▶ **What you have to do**: Once the line containing "Lemma deliver_install hl" is found in the records below, return it and each following line exactly, up to and including the line containing "xfer_headroom κ →", and nothing else.

▶ **Information**:

=======

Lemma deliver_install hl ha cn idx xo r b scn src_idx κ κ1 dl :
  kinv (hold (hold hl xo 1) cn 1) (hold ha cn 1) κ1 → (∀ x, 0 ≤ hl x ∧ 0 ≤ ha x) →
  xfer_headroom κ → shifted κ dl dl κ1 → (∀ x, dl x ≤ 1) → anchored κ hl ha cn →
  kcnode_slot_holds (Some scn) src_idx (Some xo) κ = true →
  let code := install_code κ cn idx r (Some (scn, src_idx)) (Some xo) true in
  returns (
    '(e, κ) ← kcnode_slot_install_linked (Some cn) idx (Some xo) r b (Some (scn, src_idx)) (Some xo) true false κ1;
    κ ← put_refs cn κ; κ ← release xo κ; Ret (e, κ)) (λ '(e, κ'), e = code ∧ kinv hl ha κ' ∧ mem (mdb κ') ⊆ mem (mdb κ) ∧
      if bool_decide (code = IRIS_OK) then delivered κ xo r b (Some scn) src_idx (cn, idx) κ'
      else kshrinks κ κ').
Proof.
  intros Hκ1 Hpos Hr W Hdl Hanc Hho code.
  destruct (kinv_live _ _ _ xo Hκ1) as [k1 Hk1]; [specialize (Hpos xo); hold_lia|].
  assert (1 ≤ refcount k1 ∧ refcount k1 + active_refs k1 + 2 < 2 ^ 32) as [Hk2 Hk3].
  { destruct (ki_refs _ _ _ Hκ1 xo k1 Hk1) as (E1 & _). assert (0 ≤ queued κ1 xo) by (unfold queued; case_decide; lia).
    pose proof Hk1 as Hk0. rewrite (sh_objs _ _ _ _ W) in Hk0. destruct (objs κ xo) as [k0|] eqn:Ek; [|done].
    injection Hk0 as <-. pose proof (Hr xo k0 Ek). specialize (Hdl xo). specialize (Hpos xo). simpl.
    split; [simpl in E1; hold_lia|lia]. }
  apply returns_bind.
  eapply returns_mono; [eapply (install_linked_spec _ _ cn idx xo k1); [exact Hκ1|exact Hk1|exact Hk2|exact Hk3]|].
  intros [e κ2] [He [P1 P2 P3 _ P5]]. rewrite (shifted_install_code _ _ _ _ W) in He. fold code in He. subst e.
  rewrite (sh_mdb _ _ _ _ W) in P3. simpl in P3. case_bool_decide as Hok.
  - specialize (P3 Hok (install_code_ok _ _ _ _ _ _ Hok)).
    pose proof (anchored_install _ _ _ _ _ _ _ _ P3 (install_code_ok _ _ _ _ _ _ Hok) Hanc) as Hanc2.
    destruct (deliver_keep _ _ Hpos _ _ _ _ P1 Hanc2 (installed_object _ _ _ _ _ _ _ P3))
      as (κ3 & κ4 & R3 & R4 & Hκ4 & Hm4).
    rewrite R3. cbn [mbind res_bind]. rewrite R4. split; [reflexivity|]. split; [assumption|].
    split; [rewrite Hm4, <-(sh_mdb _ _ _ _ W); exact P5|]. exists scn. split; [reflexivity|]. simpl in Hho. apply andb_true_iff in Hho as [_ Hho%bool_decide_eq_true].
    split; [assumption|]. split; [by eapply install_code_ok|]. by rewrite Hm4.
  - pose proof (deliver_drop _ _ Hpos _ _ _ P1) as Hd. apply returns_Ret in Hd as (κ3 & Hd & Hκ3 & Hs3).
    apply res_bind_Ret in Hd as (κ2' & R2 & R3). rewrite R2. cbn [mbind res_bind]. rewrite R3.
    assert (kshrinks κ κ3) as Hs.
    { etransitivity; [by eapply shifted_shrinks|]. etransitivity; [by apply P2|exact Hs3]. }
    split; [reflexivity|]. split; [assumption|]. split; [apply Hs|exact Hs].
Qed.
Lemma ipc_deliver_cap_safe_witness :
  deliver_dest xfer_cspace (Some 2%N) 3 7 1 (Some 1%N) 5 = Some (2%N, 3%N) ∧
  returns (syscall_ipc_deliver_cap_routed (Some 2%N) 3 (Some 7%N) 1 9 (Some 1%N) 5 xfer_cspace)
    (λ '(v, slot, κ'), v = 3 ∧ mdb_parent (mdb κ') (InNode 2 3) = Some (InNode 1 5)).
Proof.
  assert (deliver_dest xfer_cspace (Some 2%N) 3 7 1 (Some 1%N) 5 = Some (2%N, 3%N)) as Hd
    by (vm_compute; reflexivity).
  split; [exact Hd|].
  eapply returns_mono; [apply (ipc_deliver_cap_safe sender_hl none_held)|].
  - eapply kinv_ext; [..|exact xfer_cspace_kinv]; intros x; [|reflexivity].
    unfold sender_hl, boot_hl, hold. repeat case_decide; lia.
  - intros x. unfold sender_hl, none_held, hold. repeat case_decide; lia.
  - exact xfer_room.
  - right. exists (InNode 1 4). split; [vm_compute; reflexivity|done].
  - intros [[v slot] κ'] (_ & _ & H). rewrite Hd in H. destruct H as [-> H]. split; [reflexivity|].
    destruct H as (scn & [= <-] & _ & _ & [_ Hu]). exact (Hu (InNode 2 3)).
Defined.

=======

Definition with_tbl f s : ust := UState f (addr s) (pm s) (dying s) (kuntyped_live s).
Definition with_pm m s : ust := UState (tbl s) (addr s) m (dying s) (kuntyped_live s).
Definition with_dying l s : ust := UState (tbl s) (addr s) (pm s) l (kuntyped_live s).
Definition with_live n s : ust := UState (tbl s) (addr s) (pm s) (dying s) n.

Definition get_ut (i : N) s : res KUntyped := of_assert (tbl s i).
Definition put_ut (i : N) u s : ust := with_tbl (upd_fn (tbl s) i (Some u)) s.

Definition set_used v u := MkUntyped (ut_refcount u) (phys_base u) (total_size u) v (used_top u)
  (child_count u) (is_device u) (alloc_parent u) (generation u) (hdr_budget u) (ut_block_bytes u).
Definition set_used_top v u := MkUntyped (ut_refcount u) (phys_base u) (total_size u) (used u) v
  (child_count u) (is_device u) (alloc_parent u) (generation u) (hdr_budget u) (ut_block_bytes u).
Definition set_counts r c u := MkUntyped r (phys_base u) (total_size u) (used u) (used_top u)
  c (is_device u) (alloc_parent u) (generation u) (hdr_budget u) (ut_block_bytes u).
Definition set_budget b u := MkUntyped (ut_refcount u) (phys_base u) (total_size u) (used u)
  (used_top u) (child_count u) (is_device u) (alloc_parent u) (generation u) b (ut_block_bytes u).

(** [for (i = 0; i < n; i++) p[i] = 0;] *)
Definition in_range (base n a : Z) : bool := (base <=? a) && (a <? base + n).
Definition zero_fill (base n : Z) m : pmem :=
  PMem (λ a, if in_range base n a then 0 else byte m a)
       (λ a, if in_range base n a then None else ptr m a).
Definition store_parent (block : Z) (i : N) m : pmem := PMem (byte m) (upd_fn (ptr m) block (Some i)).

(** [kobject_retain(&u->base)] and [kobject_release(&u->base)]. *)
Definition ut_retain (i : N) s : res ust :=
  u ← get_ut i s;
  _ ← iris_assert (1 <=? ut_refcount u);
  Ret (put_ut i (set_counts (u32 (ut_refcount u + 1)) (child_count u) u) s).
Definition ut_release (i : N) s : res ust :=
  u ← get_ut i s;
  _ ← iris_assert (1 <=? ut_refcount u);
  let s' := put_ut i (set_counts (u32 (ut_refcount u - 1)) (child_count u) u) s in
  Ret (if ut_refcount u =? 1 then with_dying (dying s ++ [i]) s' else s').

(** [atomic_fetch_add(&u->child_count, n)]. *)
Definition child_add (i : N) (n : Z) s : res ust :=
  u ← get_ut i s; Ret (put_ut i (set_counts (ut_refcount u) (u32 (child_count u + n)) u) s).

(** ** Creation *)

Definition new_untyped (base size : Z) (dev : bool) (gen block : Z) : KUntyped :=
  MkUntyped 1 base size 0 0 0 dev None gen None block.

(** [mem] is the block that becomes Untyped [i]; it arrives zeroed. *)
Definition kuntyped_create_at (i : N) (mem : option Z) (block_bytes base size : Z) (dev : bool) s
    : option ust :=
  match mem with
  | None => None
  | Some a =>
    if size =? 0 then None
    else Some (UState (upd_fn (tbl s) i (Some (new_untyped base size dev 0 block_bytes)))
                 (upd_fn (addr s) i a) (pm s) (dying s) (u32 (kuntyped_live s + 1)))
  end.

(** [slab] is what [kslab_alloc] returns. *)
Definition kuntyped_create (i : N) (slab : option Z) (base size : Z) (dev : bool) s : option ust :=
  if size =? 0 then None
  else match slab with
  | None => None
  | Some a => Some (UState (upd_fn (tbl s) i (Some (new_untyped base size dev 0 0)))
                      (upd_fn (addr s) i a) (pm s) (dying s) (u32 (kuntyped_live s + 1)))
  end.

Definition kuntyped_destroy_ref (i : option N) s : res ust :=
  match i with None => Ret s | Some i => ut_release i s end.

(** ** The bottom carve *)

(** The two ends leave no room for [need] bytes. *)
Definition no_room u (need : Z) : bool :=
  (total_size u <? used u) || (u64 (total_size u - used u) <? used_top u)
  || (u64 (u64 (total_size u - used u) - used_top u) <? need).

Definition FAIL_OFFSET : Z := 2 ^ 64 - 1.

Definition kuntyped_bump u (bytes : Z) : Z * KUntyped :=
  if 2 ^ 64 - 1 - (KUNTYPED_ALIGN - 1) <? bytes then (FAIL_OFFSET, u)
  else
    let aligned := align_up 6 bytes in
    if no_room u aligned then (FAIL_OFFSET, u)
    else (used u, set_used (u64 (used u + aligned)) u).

=======

▶ **Solved exercise**:
Lemma deliver_install hl ha cn idx xo r b scn src_idx κ κ1 dl :
  kinv (hold (hold hl xo 1) cn 1) (hold ha cn 1) κ1 → (∀ x, 0 ≤ hl x ∧ 0 ≤ ha x) →
  xfer_headroom κ → shifted κ dl dl κ1 → (∀ x, dl x ≤ 1) → anchored κ hl ha cn →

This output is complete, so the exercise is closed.